About 15 minutes south from the center of Montalcino, in the bucolic Tuscan countryside, sits Castello Banfi  gracefully perched on a hillside surrounded by sloping vineyards.   Home to the largest Brunello producer in Montalcino, Castello Banfi crafts an array of estate grown wines.   

One of those wines is Belnero, a project personally spearheaded by CEO and family proprietor Cristina Mariani. Recently, I tasted the three most recent vintages of Belnero and joining us today to discuss the project and the happenings at Castello Banfi is Cristina Mariani.

~ Cristina Mariani-May ~

Cristina, grazie for your time. Welcome to Tuscan Vines!

Prego Giovanni, always a pleasure.


Since you’ve  taken  the  helm at Castello Banfi, many significant changes have occurred  at the estate. Among them, the completion of your clonal research project,  the  addition  of Il Borgo, and the completion of the new gravity fed  winery  with the patented fermenters.  What do you look back upon as the most significant development to date?

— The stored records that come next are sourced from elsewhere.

(** [token] is the text of [.idle_authorized]; [None] when it cannot be read. *)
Definition read_idle_authorization (token : option string) (now_unix : N) : IdleAuthorization :=
  match token with
  | None => Unauthorized "no_token"
  | Some text =>
      let m := token_map text in
      if existsb (field_missing m) TOKEN_KEYS then Unauthorized "token_missing_required_field"
      else match token_get m "queue_len" ≫= parse_u64, token_get m "issued_at" ≫= parse_u64,
                 token_get m "expires_at" ≫= parse_u64 with
           | Some q, Some i, Some e =>
               if (e <=? now_unix)%N then Unauthorized "token_expired"
               else Authorized (default "" (token_get m "reason")) (default "" (token_get m "session"))
                      (default "" (token_get m "pane_set_hash")) q i e
           | _, _, _ => Unauthorized "token_field_unparseable"
           end
  end.

(** ** Observations. *)

Record PaneObservation := MkPane {
  pane_id : string; pane_state : string; pane_liveness : string;
  is_dispatchable : bool; is_free_capacity : bool; is_working : bool; awaits_human : bool }.

Record QueueState := MkQueue { ready_count : N; readable : bool }.

(** ** The gate census as data. *)

Inductive GateReachability :=
  | Reachable (trigger : string) | Unreachable (reason : string) | NotInstalled
  | NotExtracted (upstream : string) (loc : N) | Unprobed (reason : string)
  | Undetermined (missing_input : string).

Definition is_reachable (g : GateReachability) : bool :=
  match g with Reachable _ => true | _ => false end.
Definition is_determined (g : GateReachability) : bool :=
  match g with Undetermined _ => false | _ => true end.
Definition next_action (g : GateReachability) : string :=
  match g with
  | Reachable _ => "none" | Unreachable _ => "repair-gate-trigger"
  | NotInstalled => "install-gate" | NotExtracted _ _ => "extract-crate-from-control-plane"
  | Unprobed _ => "repair-the-crate-manifest" | Undetermined _ => "run-where-the-input-exists"
  end.
Definition reachability_label (g : GateReachability) : string :=
  match g with
  | Reachable _ => "REACHABLE" | Unreachable _ => "UNWIRED" | NotInstalled => "NOT_INSTALLED"
  | NotExtracted _ _ => "NOT_EXTRACTED" | Unprobed _ => "UNPROBED" | Undetermined _ => "UNDETERMINED"
  end.

Inductive CensusDisposition := Blocking | Advisory (reason : string).
Definition is_blocking (d : CensusDisposition) : bool :=
  match d with Blocking => true | Advisory _ => false end.
Definition disposition_label (d : CensusDisposition) : string :=
  match d with Blocking => "BLOCKING" | Advisory _ => "ADVISORY" end.

Record GateCensusRow := MkRow {
  gate : string; reachability : GateReachability; disposition : CensusDisposition }.
Record GateCensus := MkGateCensus { census_rows : list GateCensusRow }.

Record Observation := MkObservation {
  panes : list PaneObservation; queue : QueueState; gate_census : option GateCensus }.

#[global] Instance gate_reachability_eq_dec : EqDecision GateReachability.
Proof. solve_decision. Defined.
#[global] Instance disposition_eq_dec : EqDecision CensusDisposition.
Proof. solve_decision. Defined.
#[global] Instance census_row_eq_dec : EqDecision GateCensusRow.
Proof. solve_decision. Defined.
#[global] Instance authorization_eq_dec : EqDecision IdleAuthorization.
Proof. solve_decision. Defined.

Easily the most significant to development to date is how the management team has worked more closely together on a plan to weave together the various elements of our innovation to ensure that the best quality wines are created while being sensitive to offering great values at every level and always meeting the desires of the consumer. 
The team is among the best in the industry and we all know that in the wine world we rely upon Mother Nature but also the people behind the wines. Our team has worked tirelessly to focus on research in the vineyards (clonal work, varietal choices and site selection) as well as in the winery with our uniquely designed hybrid fermentation tanks. 
Il Borgo was rated this year by Conde Nast Traveler as the #9 best hotel in all of Italy. We are so proud of this recognition. This achievement could not have been possible without the team working together to ensure that the quality standards at Castello Banfi are the highest in the world.
 
Also, As you know Castello Banfi was the first winery in the world to receive triple certification from ISO: it reveals how we have worked together with our community and people to respect the environment and social aspects of the industry. To us, it is not just an award on the wall – it is confirmation that we are on the right path and affirmation that we should continue our pursuit of excellence!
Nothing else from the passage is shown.